#### [Task inputs]
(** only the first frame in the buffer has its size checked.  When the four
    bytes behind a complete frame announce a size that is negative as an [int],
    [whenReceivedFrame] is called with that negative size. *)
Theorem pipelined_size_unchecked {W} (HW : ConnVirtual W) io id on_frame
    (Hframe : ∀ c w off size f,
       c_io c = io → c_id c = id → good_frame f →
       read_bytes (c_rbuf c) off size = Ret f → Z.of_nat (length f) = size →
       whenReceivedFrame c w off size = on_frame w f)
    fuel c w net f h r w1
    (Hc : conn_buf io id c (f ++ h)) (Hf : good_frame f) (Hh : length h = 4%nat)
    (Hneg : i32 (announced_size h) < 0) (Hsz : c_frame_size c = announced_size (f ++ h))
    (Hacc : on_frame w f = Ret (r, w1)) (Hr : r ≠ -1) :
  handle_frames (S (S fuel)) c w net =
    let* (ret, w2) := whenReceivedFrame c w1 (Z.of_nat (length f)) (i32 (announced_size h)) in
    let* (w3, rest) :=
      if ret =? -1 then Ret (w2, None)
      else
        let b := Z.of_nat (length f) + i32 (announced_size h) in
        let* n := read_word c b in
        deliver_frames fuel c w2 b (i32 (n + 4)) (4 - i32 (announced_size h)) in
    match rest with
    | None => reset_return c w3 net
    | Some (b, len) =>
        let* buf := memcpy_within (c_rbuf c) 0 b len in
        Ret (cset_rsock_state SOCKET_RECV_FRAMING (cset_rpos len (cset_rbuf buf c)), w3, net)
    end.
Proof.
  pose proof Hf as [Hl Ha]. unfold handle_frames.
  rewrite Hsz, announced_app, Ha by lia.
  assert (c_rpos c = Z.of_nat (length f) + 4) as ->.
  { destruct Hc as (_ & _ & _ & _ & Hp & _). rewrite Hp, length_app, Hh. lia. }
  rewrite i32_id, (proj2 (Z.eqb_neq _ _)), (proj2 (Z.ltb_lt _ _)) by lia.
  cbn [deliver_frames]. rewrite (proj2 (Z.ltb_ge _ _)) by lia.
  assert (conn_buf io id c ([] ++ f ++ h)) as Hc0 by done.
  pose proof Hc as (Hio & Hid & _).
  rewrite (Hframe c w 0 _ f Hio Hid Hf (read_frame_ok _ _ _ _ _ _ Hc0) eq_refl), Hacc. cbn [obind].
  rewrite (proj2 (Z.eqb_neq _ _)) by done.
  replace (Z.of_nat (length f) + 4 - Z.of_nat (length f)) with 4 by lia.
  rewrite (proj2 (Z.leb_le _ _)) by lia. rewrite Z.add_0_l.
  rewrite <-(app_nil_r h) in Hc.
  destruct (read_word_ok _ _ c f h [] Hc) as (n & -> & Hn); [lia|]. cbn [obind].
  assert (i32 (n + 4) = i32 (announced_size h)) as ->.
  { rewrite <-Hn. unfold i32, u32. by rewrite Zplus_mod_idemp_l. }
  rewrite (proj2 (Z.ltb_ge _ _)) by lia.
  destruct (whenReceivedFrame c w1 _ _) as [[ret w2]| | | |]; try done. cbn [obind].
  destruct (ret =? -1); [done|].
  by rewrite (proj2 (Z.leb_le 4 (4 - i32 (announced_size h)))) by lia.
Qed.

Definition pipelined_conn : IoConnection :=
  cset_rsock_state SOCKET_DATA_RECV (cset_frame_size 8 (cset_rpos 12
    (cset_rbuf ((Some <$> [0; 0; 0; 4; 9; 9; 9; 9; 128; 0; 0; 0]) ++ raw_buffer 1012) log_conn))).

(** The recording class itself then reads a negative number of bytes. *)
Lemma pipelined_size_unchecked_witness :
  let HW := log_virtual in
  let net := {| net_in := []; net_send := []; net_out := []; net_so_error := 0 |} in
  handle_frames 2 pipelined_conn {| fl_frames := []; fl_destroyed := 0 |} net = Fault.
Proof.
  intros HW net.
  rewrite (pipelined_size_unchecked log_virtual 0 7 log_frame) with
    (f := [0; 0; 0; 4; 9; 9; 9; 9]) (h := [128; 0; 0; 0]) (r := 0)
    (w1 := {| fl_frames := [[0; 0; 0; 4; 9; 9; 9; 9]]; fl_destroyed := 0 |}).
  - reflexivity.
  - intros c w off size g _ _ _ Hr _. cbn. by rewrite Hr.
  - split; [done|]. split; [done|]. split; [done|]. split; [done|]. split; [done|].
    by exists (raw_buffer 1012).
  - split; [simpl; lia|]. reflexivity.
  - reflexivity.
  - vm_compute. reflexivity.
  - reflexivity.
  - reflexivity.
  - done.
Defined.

#### [The task]
Exact copies of the lines from the one containing "- vm_compute. reflexivity." through the final line of the records are all the answer should hold.

#### [Task result]
  - vm_compute. reflexivity.
  - reflexivity.
  - reflexivity.
  - done.
Defined.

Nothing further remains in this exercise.